Input for this task START
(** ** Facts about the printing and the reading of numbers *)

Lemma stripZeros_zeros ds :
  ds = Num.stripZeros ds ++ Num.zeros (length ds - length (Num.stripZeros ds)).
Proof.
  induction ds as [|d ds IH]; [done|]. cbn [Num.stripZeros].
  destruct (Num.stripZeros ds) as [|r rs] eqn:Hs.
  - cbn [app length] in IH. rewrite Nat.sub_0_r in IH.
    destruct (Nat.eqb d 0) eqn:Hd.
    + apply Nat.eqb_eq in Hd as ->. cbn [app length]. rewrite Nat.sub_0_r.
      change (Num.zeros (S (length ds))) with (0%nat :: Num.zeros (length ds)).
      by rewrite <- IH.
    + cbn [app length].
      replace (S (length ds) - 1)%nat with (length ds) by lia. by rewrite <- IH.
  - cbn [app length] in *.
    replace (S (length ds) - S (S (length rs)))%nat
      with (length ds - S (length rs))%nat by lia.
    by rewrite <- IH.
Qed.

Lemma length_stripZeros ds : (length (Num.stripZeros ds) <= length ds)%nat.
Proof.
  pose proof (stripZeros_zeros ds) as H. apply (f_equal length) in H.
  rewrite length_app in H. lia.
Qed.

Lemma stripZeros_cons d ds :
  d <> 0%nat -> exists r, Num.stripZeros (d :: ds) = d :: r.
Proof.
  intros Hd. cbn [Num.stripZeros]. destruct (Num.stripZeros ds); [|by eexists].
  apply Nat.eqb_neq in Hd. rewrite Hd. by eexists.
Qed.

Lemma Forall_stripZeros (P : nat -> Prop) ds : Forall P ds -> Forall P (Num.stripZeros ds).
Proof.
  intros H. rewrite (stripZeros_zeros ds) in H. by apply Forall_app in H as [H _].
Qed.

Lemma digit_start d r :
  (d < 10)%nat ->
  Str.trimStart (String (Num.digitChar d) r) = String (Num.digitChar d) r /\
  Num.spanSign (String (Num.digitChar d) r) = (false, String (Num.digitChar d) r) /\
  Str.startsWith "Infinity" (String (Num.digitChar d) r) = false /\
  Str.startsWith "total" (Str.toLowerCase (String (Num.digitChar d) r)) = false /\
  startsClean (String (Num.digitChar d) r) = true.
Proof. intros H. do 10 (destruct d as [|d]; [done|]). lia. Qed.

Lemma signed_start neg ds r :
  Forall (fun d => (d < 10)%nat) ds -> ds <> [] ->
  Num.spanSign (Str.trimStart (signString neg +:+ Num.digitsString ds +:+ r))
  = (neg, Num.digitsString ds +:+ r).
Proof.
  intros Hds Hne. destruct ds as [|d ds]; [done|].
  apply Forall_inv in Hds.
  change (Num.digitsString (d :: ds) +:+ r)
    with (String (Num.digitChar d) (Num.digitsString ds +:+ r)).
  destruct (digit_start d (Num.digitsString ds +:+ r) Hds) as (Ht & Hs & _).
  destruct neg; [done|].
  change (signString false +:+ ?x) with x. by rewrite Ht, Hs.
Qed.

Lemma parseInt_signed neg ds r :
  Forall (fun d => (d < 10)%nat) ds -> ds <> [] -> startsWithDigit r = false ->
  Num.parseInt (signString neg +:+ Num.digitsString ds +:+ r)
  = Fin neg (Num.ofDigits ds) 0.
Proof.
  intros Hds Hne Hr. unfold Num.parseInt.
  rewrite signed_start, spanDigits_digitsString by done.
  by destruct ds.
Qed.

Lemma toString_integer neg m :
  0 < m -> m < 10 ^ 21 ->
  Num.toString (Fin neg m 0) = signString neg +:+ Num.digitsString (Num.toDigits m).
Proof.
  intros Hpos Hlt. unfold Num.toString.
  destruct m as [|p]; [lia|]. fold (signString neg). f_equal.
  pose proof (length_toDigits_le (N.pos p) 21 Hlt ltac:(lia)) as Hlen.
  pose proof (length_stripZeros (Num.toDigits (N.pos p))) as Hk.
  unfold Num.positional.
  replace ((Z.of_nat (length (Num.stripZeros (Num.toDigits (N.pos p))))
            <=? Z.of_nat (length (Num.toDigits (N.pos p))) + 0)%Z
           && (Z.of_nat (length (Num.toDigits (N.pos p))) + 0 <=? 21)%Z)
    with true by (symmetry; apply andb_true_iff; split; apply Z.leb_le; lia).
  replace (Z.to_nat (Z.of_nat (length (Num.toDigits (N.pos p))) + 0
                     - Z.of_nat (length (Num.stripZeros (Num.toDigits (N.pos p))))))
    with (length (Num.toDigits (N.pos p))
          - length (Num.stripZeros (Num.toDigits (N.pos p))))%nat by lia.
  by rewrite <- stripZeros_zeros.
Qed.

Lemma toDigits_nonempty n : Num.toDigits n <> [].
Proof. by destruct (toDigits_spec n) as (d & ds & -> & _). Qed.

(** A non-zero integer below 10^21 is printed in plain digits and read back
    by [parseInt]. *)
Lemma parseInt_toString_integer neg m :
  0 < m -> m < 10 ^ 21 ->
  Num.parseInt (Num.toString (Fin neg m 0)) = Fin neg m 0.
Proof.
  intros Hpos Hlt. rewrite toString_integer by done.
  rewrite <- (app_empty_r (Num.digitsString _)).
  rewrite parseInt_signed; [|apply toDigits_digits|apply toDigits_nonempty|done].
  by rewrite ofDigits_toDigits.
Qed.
Input for this task END
Input for this task START
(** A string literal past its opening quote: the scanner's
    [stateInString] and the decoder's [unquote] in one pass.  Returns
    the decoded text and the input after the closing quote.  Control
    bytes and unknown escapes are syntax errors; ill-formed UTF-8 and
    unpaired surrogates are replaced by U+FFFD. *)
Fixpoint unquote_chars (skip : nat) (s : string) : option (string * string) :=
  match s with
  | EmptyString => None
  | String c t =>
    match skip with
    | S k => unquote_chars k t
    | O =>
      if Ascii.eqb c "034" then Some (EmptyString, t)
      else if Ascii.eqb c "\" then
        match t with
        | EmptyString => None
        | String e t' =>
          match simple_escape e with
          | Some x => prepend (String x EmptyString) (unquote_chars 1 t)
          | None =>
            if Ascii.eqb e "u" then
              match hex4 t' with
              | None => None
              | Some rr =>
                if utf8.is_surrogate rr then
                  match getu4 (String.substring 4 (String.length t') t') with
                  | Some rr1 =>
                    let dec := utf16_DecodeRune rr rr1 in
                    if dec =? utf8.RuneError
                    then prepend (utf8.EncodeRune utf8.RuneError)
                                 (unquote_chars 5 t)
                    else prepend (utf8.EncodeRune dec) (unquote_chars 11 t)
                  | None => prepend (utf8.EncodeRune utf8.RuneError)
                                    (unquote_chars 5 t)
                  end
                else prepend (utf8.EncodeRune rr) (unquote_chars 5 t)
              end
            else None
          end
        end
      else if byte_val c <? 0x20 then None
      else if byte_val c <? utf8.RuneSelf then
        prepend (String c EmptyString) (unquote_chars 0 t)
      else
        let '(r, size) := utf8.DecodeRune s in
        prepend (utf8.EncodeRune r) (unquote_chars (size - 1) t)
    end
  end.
Input for this task END
The exact lines of the material above starting at the one that contains "Some (EmptyString, t)" and ending at the one that contains "None => prepend (utf8.EncodeRune utf8.RuneError)" are what to retype; leave out everything else.

      if Ascii.eqb c "034" then Some (EmptyString, t)
      else if Ascii.eqb c "\" then
        match t with
        | EmptyString => None
        | String e t' =>
          match simple_escape e with
          | Some x => prepend (String x EmptyString) (unquote_chars 1 t)
          | None =>
            if Ascii.eqb e "u" then
              match hex4 t' with
              | None => None
              | Some rr =>
                if utf8.is_surrogate rr then
                  match getu4 (String.substring 4 (String.length t') t') with
                  | Some rr1 =>
                    let dec := utf16_DecodeRune rr rr1 in
                    if dec =? utf8.RuneError
                    then prepend (utf8.EncodeRune utf8.RuneError)
                                 (unquote_chars 5 t)
                    else prepend (utf8.EncodeRune dec) (unquote_chars 11 t)
                  | None => prepend (utf8.EncodeRune utf8.RuneError)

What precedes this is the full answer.